Pandoc also is invauable for a cheap-and-dirty retrieval augmented generation.
Pandoc also is invauable for a cheap-and-dirty retrieval augmented generation.
Posted Apr 4, 2026 23:30 UTC (Sat) by ejr (subscriber, #51652)Parent article: Pandoc: a workhorse for document conversion
The result may not provide the world's best semantic context, but it sure does function with very little effort. And with a grand total of one outside tool: Pandoc.
Want to grab information from texinfo files? Pandoc. Docbook? Pandoc. That epub you bought from O'Reilly? Pandoc. The vendors' spec sheets in some random version of Word? Pandoc.
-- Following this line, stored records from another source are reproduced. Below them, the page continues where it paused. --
(** * starmap: data/build_data.py

    A shallow embedding of the asset builder: the name filter, the schema
    resolver, the record loader, the jump filter and the asset writer, with
    the properties of the specification proved about them.

    Conventions of the model.
    - A Python [float] is a binary64 number: the kernel's primitive floats.
    - A Python [int] is an element of [Z].
    - A Python [str] is a [string] whose characters stand for the code
      points below 256.  On that range [\d] is the ASCII digits and letter
      case is the Latin-1 one, as in CPython.
    - [None] is the [None] of [option].
    - Table and column names are plain SQL identifiers, so a statement built
      by interpolating a name denotes the table or column of that name.  A
      database is the tables that [sqlite_master] lists; views, the schema
      table and the hidden [rowid] column are not modelled.
    - A path is the text of the output directory, a slash and the file name;
      [pathlib]'s normalisation is not modelled. *)

From Stdlib Require Import ZArith List String Ascii Bool Lia Floats.
From stdpp Require Import base option list gmap strings pretty.

Local Open Scope Z_scope.

(** ** Coordinate transform *)

(** [METERS_PER_LY = 9.4607304725808e15  # IAU light-year] *)
Definition METERS_PER_LY : float := 9.4607304725808e15%float.

(** [transform_xyz(xm, ym, zm)]; [float(xm)] is the identity on a float. *)
Definition transform_xyz (xm ym zm : float) : float * float * float :=
  let xly := (xm / METERS_PER_LY)%float in
  let yly := (ym / METERS_PER_LY)%float in
  let zly := (zm / METERS_PER_LY)%float in
  (xly, zly, (- yly)%float).

(** Python's [==] on two triples of floats. *)
Definition triple_eqb (a b : float * float * float) : bool :=
  let '(a1, a2, a3) := a in
  let '(b1, b2, b3) := b in
  (a1 =? b1)%float && (a2 =? b2)%float && (a3 =? b3)%float.

(** ** Strings

    [str.lower] and the case folding of [re.IGNORECASE] on the code points
    below 256: the letters A-Z and the accented capitals 192-222 (the
    multiplication sign 215 apart) move up by 32. *)

Definition lower_char (c : ascii) : ascii :=
  let n := N_of_ascii c in
  if ((65 <=? n) && (n <=? 90) || (192 <=? n) && (n <=? 222) && negb (n =? 215))%N
  then ascii_of_N (n + 32) else c.

Fixpoint lower (s : string) : string :=
  match s with
  | EmptyString => EmptyString
  | String c r => String (lower_char c) (lower r)
  end.

(** [k in s] on strings: [k] occurs in [s] as a substring. *)
Fixpoint str_in (k s : string) : bool :=
  String.prefix k s
  || match s with
     | EmptyString => false
     | String _ r => str_in k r
     end.

(** The truth value of an optional string: [None] and [""] are false. *)
Definition truthy (o : option string) : bool :=
  match o with
  | Some s => negb (String.eqb s "")
  | None => false
  end.

(** [a or b] on optional strings. *)
Definition py_or (a b : option string) : option string :=
  if truthy a then a else b.

(** ** Name filter

    The fragment of [re] that the two patterns use.  [\d{3}] is a repeat
    with equal bounds; [^] and [$] are the anchors without [re.MULTILINE],
    so [$] holds at the end of the text and also just before a newline that
    ends the text. *)

Inductive sre_atom :=
| AT_BEGINNING
| AT_END
| LITERAL (c : ascii)
| CATEGORY_DIGIT.
(** extract_lang_diff, from the two tables the archive scan collected. *)
Definition extract_lang_diff (all_en_us all_ja_jp : Dict) : M outcome :=
  log INFO Stage1Start;;
  let all_diff := lang_diff all_en_us all_ja_jp in
  log INFO (CollectedEnUs (length all_en_us));;
  log INFO (CollectedJaJp (length all_ja_jp));;
  log INFO (DiffFound (length all_diff));;
  date ← date_str;
  _save_json all_diff (lang_diff_file date);;
  log INFO Stage1Done;;
  mret (Finished all_diff).

(** find_untranslated *)
Definition find_untranslated : M outcome :=
  log INFO Stage2Start;;
  latest_diff_file ← _get_latest_file lang_diff_path lang_diff_file;
  match latest_diff_file with
  | None => log ERROR NoDiffFile;; mret MissingUpstream
  | Some latest_diff_file =>
      all_diff ← _load_json latest_diff_file;
      match all_diff with
      | None => mret Unreadable
      | Some all_diff =>
          present ← exists_ lang_file;
          untranslated_dict ←
            (if negb present then
               log INFO NoExistingPack;;
               mret all_diff
             else
               log INFO ExistingPackDetected;;
               loaded ← _load_json lang_file;
               let translated := default [] loaded in
               let untranslated_dict := untranslated_of all_diff translated in
               log INFO (LoadedTranslated (length translated));;
               log INFO (TrulyUntranslated (length all_diff) (length untranslated_dict));;
               mret untranslated_dict);
          date ← date_str;
          _save_json untranslated_dict (untranslated_file date);;
          log INFO Stage2Done;;
          mret (Finished untranslated_dict)
      end
  end.

(** _create_chunks *)
Definition _create_chunks (data : Dict) : M (list Dict) :=
  match chunks_of (translation_chunk_size cfg) data with
  | None => raise ValueError
  | Some chunks =>
      log INFO (ChunksCreated (length chunks) (translation_chunk_size cfg));;
      mret chunks
  end.

(** _call_gemini_cli *)
Definition _call_gemini_cli (input_data : Dict) : M Dict :=
  log INFO (RunningGemini (length input_data));;
  try_except
    (match gemini input_data with
     | SpawnFailed => raise OSError
     | Exited returncode stdout =>
         if negb (returncode =? 0)%Z then
           log ERROR GeminiCliError;;
           raise RuntimeError
         else
           match stdout with
           | NoJson =>
               log WARNING NoJsonInResponse;;
               mret input_data
           | JsonText None => raise JSONDecodeError
           | JsonText (Some translated_data) =>
               log INFO (TranslationDone (length translated_data));;
               mret translated_data
           end
     end)
    (fun e =>
       match e with
       | JSONDecodeError =>
           log ERROR ResponseParseFailed;;
           mret input_data
       | _ =>
           log ERROR (GeminiCallError e);;
           raise e
       end).
(** * rotations2d: vectorised 2D rotation utilities

    A shallow embedding of [rotations2d.py] and of the part of NumPy it
    runs on.  Numbers are exact reals: every statement below is about the
    real-number semantics of the formulas, so the tolerance that the
    floating-point implementation needs does not appear.  IEEE NaN/Inf
    are outside the model: where the code would produce them (a division
    by zero) the model has Rocq's [x / 0], and the theorems about
    results carry the side condition that excludes it. *)

From Stdlib Require Import List Arith Bool Lia ZArith Reals Lra.
Import ListNotations.
Open Scope R_scope.

(** ** Python exceptions *)

Inductive exn : Type :=
| TypeError
| ValueError
| IndexError.

Inductive result (A : Type) : Type :=
| Ok (a : A)
| Raise (e : exn).
Arguments Ok {A} a.
Arguments Raise {A} e.

Definition rbind {A B} (m : result A) (k : A -> result B) : result B :=
  match m with
  | Ok a => k a
  | Raise e => Raise e
  end.

Declare Scope py_scope.
Delimit Scope py_scope with py.
Notation "x <- m ;; k" := (rbind m (fun x => k))
  (at level 61, m at next level, right associativity) : py_scope.

(** ** n-dimensional arrays

    An array is its shape and its elements in row-major (C) order, as
    NumPy lays out a freshly built array. *)

Record ndarray : Type := mk_ndarray { shape : list nat; data : list R }.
A bibliography database shared among your peers (well, BibTeX or CSLJSON)? Pandoc. Jira markup? Pandoc. The Jupyter notebook demo? Pandoc.
Seriously, it's wonderfully ridiculous! And if it's a different format, there's some formatter for it somewhere that'll turn it into something Pandoc can manipulate. There are all sorts of fancier gizmos in doclings, LangChain, etc., but this is just a command you stick in a script and feed to their default ingest.
(Aside: When building RAG assistance for an LLM, etc., do keep in mind that you are explicitly choosing documents that you include. Making a conscious *decision* should affect the licensing of the output... e.g. I will not distribute parts of my Emacs configuration because the GFDL of the docs doesn't combine with the GPL of the implementation. I *chose* to include those pieces, so the licensing absolutely applies in my non-lawyer opinion.)